### WHAT IS EXPECTED:
Set down exactly, from the records below, the line with "X (u :: us) Y." through the line with "leads X (updateCh r)", and nothing else.

::: TASK MATERIAL

(* ===== verification/SrvResolver.v ===== *)
(** * SRV records and their resolution (src/pkg/util/dns/srvresolver.go)

    A record in its textual form, and the resolver that asks for the targets of a
    record in intervals and says what is new and what is gone.  The lookup is a
    parameter; the channel of updates holds the updates that were not received. *)

From stdpp Require Import base list strings gmap sorting.
From Stdlib Require Import ZArith Ascii Lia.
From S2P Require Import Prelude GoLib GoStrings GoHoare S2SProvider.
Import Dialer.

(** ** Records *)
Definition errBadSRVFormat : goerror := ErrText "bad SRV record format".

(** One round of the loop of [ParseSRVRecord]: a label that begins with an underscore,
    and what is left. *)
Definition parseLabel (remaining : string) : outcome (string * string) :=
  match cut "."%char remaining with
  | None => Err errBadSRVFormat
  | Some (split, remaining') =>
    match CutPrefix "_" split with
    | None => Err errBadSRVFormat
    | Some label => Ok (label, remaining')
    end
  end.
Definition ParseSRVRecord (rec : string) : outcome (string * string * string) :=
  '(srv, remaining) ← parseLabel rec;
  '(proto, remaining) ← parseLabel remaining;
  if String.eqb remaining "" then Err errBadSRVFormat else mret (srv, proto, remaining).

(** A record as it is written. *)
Definition srv_record (srv proto name : string) : string := "_" +:+ srv +:+ "._" +:+ proto +:+ "." +:+ name.

Lemma cut_inv c s k v : cut c s = Some (k, v) → s = k +:+ String c v ∧ no_char c k = true.
Proof.
  revert k v. induction s as [|x s IH]; intros k v; simpl; [done|]. destruct (Ascii.eqb_spec x c) as [->|Hne].
  - by intros [= <- <-].
  - destruct (cut c s) as [[k' v']|]; [|done]. intros [= <- <-]. destruct (IH k' v' eq_refl) as [-> Hk].
    rewrite string_app_cons. split; [done|]. simpl. by destruct (Ascii.eqb_spec x c).
Qed.

Lemma parseLabel_iff rec label rest :
  parseLabel rec = Ok (label, rest) ↔ rec = "_" +:+ label +:+ "." +:+ rest ∧ no_char "."%char label = true.
Proof.
  unfold parseLabel. split.
  - destruct (cut "."%char rec) as [[split' rest']|] eqn:Ec; [|done]. destruct (CutPrefix "_" split') as [l|] eqn:Ep; [|done].
    intros [= -> ->]. apply cut_inv in Ec as [-> Hn]. apply CutPrefix_inv in Ep as ->. by split.
  - intros [-> Hl]. change ("_" +:+ label +:+ "." +:+ rest) with (("_" +:+ label) +:+ String "."%char rest).
    rewrite cut_app by done. by rewrite CutPrefix_app.
Qed.

(** A record is read exactly as it is written: the service, the protocol and the
    name of a written record come back, and what is accepted is a written record. *)
Theorem srv_record_exact (rec srv proto name : string) :
  ParseSRVRecord rec = Ok (srv, proto, name) ↔
  rec = srv_record srv proto name ∧ no_char "."%char srv = true ∧ no_char "."%char proto = true ∧ name ≠ "".
Proof.
  unfold ParseSRVRecord. split.
  - destruct (parseLabel rec) as [[l r]| |] eqn:E1; simpl; [|done..]. apply parseLabel_iff in E1 as [-> Hl].
    destruct (parseLabel r) as [[l' r']| |] eqn:E2; simpl; [|done..]. apply parseLabel_iff in E2 as [-> Hl'].
    destruct (String.eqb_spec r' "") as [|Hne]; [done|]. by intros [= -> -> ->].
  - intros (-> & Hs & Hp & Hn). unfold srv_record.
    rewrite (proj2 (parseLabel_iff _ srv ("_" +:+ proto +:+ "." +:+ name))) by (split; [|done]; reflexivity). simpl.
    rewrite (proj2 (parseLabel_iff _ proto name)) by done. simpl. by destruct (String.eqb_spec name "").
Qed.

(** ** The resolver *)

(** [for k := range m] visits the keys of a map once each, in any order. *)
Class MapRange := {
  range_keys : gset string → list string;
  range_keys_perm : ∀ X, range_keys X ≡ₚ elements X;
}.

(** [SRVUpdate] *)
Record SRVUpdate := MkUpdate { NewTargets : list string; OldTargets : list string }.

(** [SRVResolver]; [running] stands for the goroutine of [runLoop], [doneClosed] for
    the channel that ends it. *)
Record SRVResolver := MkResolver {
  rv_srv : string; rv_proto : string; rv_name : string; rsvInterval : Z;
  targets : list string; updateCh : list SRVUpdate; updateClosed : bool; doneClosed : bool; running : bool }.
Definition NewSRVResolver (service proto name : string) (resolveInterval : Z) : SRVResolver :=
  MkResolver service proto name resolveInterval [] [] false false false.

Definition set_targets (ts : list string) (r : SRVResolver) : SRVResolver :=
  MkResolver (rv_srv r) (rv_proto r) (rv_name r) (rsvInterval r) ts (updateCh r) (updateClosed r) (doneClosed r) (running r).
Definition set_updates (us : list SRVUpdate) (r : SRVResolver) : SRVResolver :=
  MkResolver (rv_srv r) (rv_proto r) (rv_name r) (rsvInterval r) (targets r) us (updateClosed r) (doneClosed r) (running r).
Definition set_running (b : bool) (r : SRVResolver) : SRVResolver :=
  MkResolver (rv_srv r) (rv_proto r) (rv_name r) (rsvInterval r) (targets r) (updateCh r) (updateClosed r) (doneClosed r) b.
Definition set_closed (r : SRVResolver) : SRVResolver :=
  MkResolver (rv_srv r) (rv_proto r) (rv_name r) (rsvInterval r) (targets r) (updateCh r) true true (running r).

(** The addresses of the targets of an answer. *)
Definition addresses (addrs : list SRV) : list string :=
  (fun a => JoinHostPort (TrimDot (Target a)) (Itoa (Port a))) <$> List.filter (fun a => negb (String.eqb (Target a) ".")) addrs.

(** The loop over the old targets: those that are not in the answer, and what is
    left of the index of the answer. *)
Fixpoint compareTargets (ts : list string) (m : gset string) : list string * gset string :=
  match ts with
  | [] => ([], m)
  | t :: ts' =>
    if decide (t ∈ m) then compareTargets ts' (m ∖ {[t]})
    else let '(old, m') := compareTargets ts' m in (t :: old, m')
  end.

Section resolver.
Context `{!SortSlice} `{!MapRange} {W : Type} (lookUpFn : string → string → string → M W (list SRV)).
Abbreviation MR := (M (SRVResolver * W)).

Definition resolve : MR (list string * list string) :=
  r ← fld (fun r => r);
  addrs ← onW (lookUpFn (rv_srv r) (rv_proto r) (rv_name r));
  let srvTargets := addresses addrs in
  let '(oldTargets, m) := compareTargets (targets r) (list_to_set srvTargets) in
  setf (set_targets (sort_slice String.ltb srvTargets));;
  mret (range_keys m, oldTargets).

Definition Resolve : MR unit :=
  resolve;;
  i ← fld rsvInterval;
  if Z.eqb i 0 then mret tt else setf (set_running true).

Definition Targets : MR (list string) := fld targets.

(** [r.updateCh <- update] *)
Definition send (u : SRVUpdate) : MR unit :=
  closed ← fld updateClosed;
  if closed : bool then crash_with SendOnClosedChannel
  else setf (fun r => set_updates (updateCh r ++ [u]) r).

(** The case of the ticker in [runLoop], and that of [doneCh]. *)
Definition tick : MR unit :=
  r ← try resolve;
  match r with
  | inl _ => mret tt
  | inr ([], []) => mret tt
  | inr (newTargets, oldTargets) => send (MkUpdate newTargets oldTargets)
  end.
Definition ended : MR unit := setf (set_running false).

(** [Close] *)
Definition Close : MR unit :=
  d ← fld doneClosed;
  if d : bool then crash_with CloseOfClosedChannel else setf set_closed.

(** ** What an update says *)

(** The set of targets of a client that applies an update. *)
Definition after_update (X : gset string) (u : SRVUpdate) : gset string :=
  (X ∖ list_to_set (OldTargets u)) ∪ list_to_set (NewTargets u).

Lemma compareTargets_spec ts m : NoDup ts →
  compareTargets ts m = (filter (fun t => t ∉ m) ts, m ∖ list_to_set ts).
Proof.
  revert m. induction ts as [|t ts IH]; intros m Hnd; simpl.
  { f_equal. set_solver. }
  apply NoDup_cons in Hnd as [Ht Hnd]. rewrite filter_cons. case_decide as Hin.
  - rewrite decide_False by tauto. rewrite IH by done. f_equal; [|set_solver].
    apply filter_elem_iff. intros x Hx. set_solver.
  - rewrite decide_True by done. rewrite IH by done. f_equal. set_solver.
Qed.

(** The resolver knows every target once, in order. *)
Definition ordered (ts : list string) : Prop := NoDup ts ∧ StronglySorted (fun x y => String.ltb y x = false) ts.

Lemma sorted_ordered ts : NoDup ts → ordered (sort_slice String.ltb ts).
Proof. intros Hnd. split; [by rewrite sort_slice_perm|apply sort_slice_sorted; typeclasses eauto]. Qed.

(** Two ordered lists of the same targets are the same list. *)
Lemma ordered_unique ts ts' : ordered ts → ordered ts' → (∀ t, t ∈ ts ↔ t ∈ ts') → ts = ts'.
Proof.
  intros [Hn Hs] [Hn' Hs'] Heq. apply (StronglySorted_unique_strong (fun x y => String.ltb y x = false)); [|done..|by apply NoDup_Permutation].
  intros x y _ _ Hxy Hyx. by apply string_lt_total.
Qed.

(** When no target occurs twice in the answers, what a resolution reports leads
    from the targets known before to those of the answer. *)
Lemma resolve_reports r w news olds r' w' : ordered (targets r) →
  (∀ w addrs w', lookUpFn (rv_srv r) (rv_proto r) (rv_name r) w = (Ok addrs, w') → NoDup (addresses addrs)) →
  resolve (r, w) = (Ok (news, olds), (r', w')) →
  ordered (targets r') ∧ r' = set_targets (targets r') r ∧ NoDup news ∧
  (∀ t, t ∈ news → t ∉ targets r) ∧
  after_update (list_to_set (targets r)) (MkUpdate news olds) = list_to_set (targets r').
Proof.
  intros [Hnd Hsort] Hlook E. unfold resolve in E. inv_bind E as r0 s0 Hr. injection Hr as <- <-.
  inv_bind E as addrs s1 Ha. unfold onW in Ha. simpl in Ha.
  destruct (lookUpFn (rv_srv r) (rv_proto r) (rv_name r) w) as [[a|e|c] w1] eqn:El; try done. injection Ha as -> <-.
  specialize (Hlook _ _ _ El). rewrite compareTargets_spec in E by done.
  inv_bind E as u s2 Hs. destruct u. injection Hs as <-. injection E as <- <- <- <-. simpl.
  pose proof (sorted_ordered _ Hlook) as Ho. pose proof (range_keys_perm (list_to_set (addresses addrs) ∖ list_to_set (targets r))) as Hp.
  split; [done|]. split; [done|]. split; [rewrite Hp; apply NoDup_elements|]. split.
  { intros t. rewrite Hp. set_solver. }
  apply set_eq. intros t. unfold after_update. simpl.
  rewrite !elem_of_union, elem_of_difference, !elem_of_list_to_set, Hp, list_elem_of_filter, elem_of_elements, elem_of_difference,
    !elem_of_list_to_set, (sort_slice_perm String.ltb (addresses addrs)).
  destruct (decide (t ∈ addresses addrs)), (decide (t ∈ targets r)); tauto.
Qed.

Lemma resolve_fails r w e r' w' : resolve (r, w) = (Err e, (r', w')) → r' = r.
Proof.
  unfold resolve, mbind, M_bind, fld, gets, onW. simpl. destruct (lookUpFn _ _ _ w) as [[a|e1|c] w1]; [|by intros [= _ -> _]..].
  destruct (compareTargets _ _). done.
Qed.

(** Updates that were not received lead from [X] to the targets of the resolver, one
    by one, each with targets that are new. *)
Inductive leads : gset string → list SRVUpdate → gset string → Prop :=
  | leads_nil X : leads X [] X
  | leads_cons X u us Y : NoDup (NewTargets u) → (∀ t, t ∈ NewTargets u → t ∉ X) → leads (after_update X u) us Y → leads X (u :: us) Y.

Lemma leads_snoc X us Y u : leads X us Y → NoDup (NewTargets u) → (∀ t, t ∈ NewTargets u → t ∉ Y) →
  leads X (us ++ [u]) (after_update Y u).
Proof. induction 1; intros Hn Hd; simpl; repeat (constructor; [done..|]); [constructor|auto]. Qed.

Lemma tick_leads r w r' w' X : ordered (targets r) →
  (∀ w addrs w', lookUpFn (rv_srv r) (rv_proto r) (rv_name r) w = (Ok addrs, w') → NoDup (addresses addrs)) →
  leads X (updateCh r) (list_to_set (targets r)) → tick (r, w) = (Ok tt, (r', w')) →
  ordered (targets r') ∧ leads X (updateCh r') (list_to_set (targets r')) ∧
  rv_srv r' = rv_srv r ∧ rv_proto r' = rv_proto r ∧ rv_name r' = rv_name r.
Proof.
  intros Ho Hlook Hl E. unfold tick in E. inv_bind E as x s Ht. unfold try in Ht.
  destruct (resolve (r, w)) as [[[news olds]|e|c] [r1 w1]] eqn:Er; [injection Ht as <- <-|injection Ht as <- <-|done].
  - destruct (resolve_reports _ _ _ _ _ _ Ho Hlook Er) as (Ho1 & Hr1 & Hnd & Hnew & Happ).
    assert (updateCh r1 = updateCh r) as Hch by (by rewrite Hr1).
    assert (rv_srv r1 = rv_srv r ∧ rv_proto r1 = rv_proto r ∧ rv_name r1 = rv_name r) as Hname by (by rewrite Hr1).
    destruct (decide (news = [] ∧ olds = [])) as [[-> ->]|Hne].
    + injection E as <- <-. split; [done|]. split; [|done]. rewrite Hch. rewrite <-Happ. unfold after_update. simpl.
      by replace (_ ∖ ∅ ∪ ∅) with (list_to_set (C := gset string) (targets r)) by set_solver.
    + assert (send (MkUpdate news olds) (r1, w1) = (Ok tt, (r', w'))) as Hsend by (destruct news, olds; [by destruct Hne|exact E..]).
      unfold send in Hsend. inv_bind Hsend as c s1 Hc. injection Hc as <- <-. simpl in Hsend.
      destruct (updateClosed r1); [done|]. injection Hsend as <- <-. simpl. split; [done|]. split; [|done].
      rewrite Hch, <-Happ. apply leads_snoc; [done..|]. intros t Ht. rewrite elem_of_list_to_set. by apply Hnew.
  - assert (r1 = r) as -> by (eapply resolve_fails, Er). by injection E as <- <-.
Qed.

(** A tick that is at work while the resolver is closed, or that is taken by
    [select] although both channels are ready, sends on the closed channel. *)
Theorem tick_after_close_panics (r : SRVResolver) (w : W) news olds r1 w1 r2 w2 :
  (news ≠ [] ∨ olds ≠ []) → Close (r, w) = (Ok tt, (r1, w1)) → resolve (r1, w1) = (Ok (news, olds), (r2, w2)) →
  (tick (r1, w1)).1 = Crash SendOnClosedChannel.
Proof.
  intros Hne Hc Hr. assert (updateClosed r2 = true) as Hcl.
  { unfold Close in Hc. inv_bind Hc as d s Hd. injection Hd as <- <-. simpl in Hc. destruct (doneClosed r); [done|].
    injection Hc as <- <-. unfold resolve in Hr. inv_bind Hr as r0 s0 Hr0. injection Hr0 as <- <-.
    inv_bind Hr as a s1 Ha. destruct s1 as [r3 w3]. apply onW_inv in Ha as [-> _]. destruct (compareTargets _ _).
    inv_bind Hr as u s2 Hs. injection Hs as _ <-. by injection Hr as _ _ <- _. }
  unfold tick, try, mbind at 1, M_bind at 1. rewrite Hr. simpl.
  assert ((send (MkUpdate news olds) (r2, w2)).1 = Crash SendOnClosedChannel) as Hs.
  { unfold send, mbind, M_bind, fld, gets. simpl. by rewrite Hcl. }
  destruct news, olds; naive_solver.
Qed.

End resolver.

::::::

### REPLY:
  | leads_cons X u us Y : NoDup (NewTargets u) → (∀ t, t ∈ NewTargets u → t ∉ X) → leads (after_update X u) us Y → leads X (u :: us) Y.

Lemma leads_snoc X us Y u : leads X us Y → NoDup (NewTargets u) → (∀ t, t ∈ NewTargets u → t ∉ Y) →
  leads X (us ++ [u]) (after_update Y u).
Proof. induction 1; intros Hn Hd; simpl; repeat (constructor; [done..|]); [constructor|auto]. Qed.

Lemma tick_leads r w r' w' X : ordered (targets r) →
  (∀ w addrs w', lookUpFn (rv_srv r) (rv_proto r) (rv_name r) w = (Ok addrs, w') → NoDup (addresses addrs)) →
  leads X (updateCh r) (list_to_set (targets r)) → tick (r, w) = (Ok tt, (r', w')) →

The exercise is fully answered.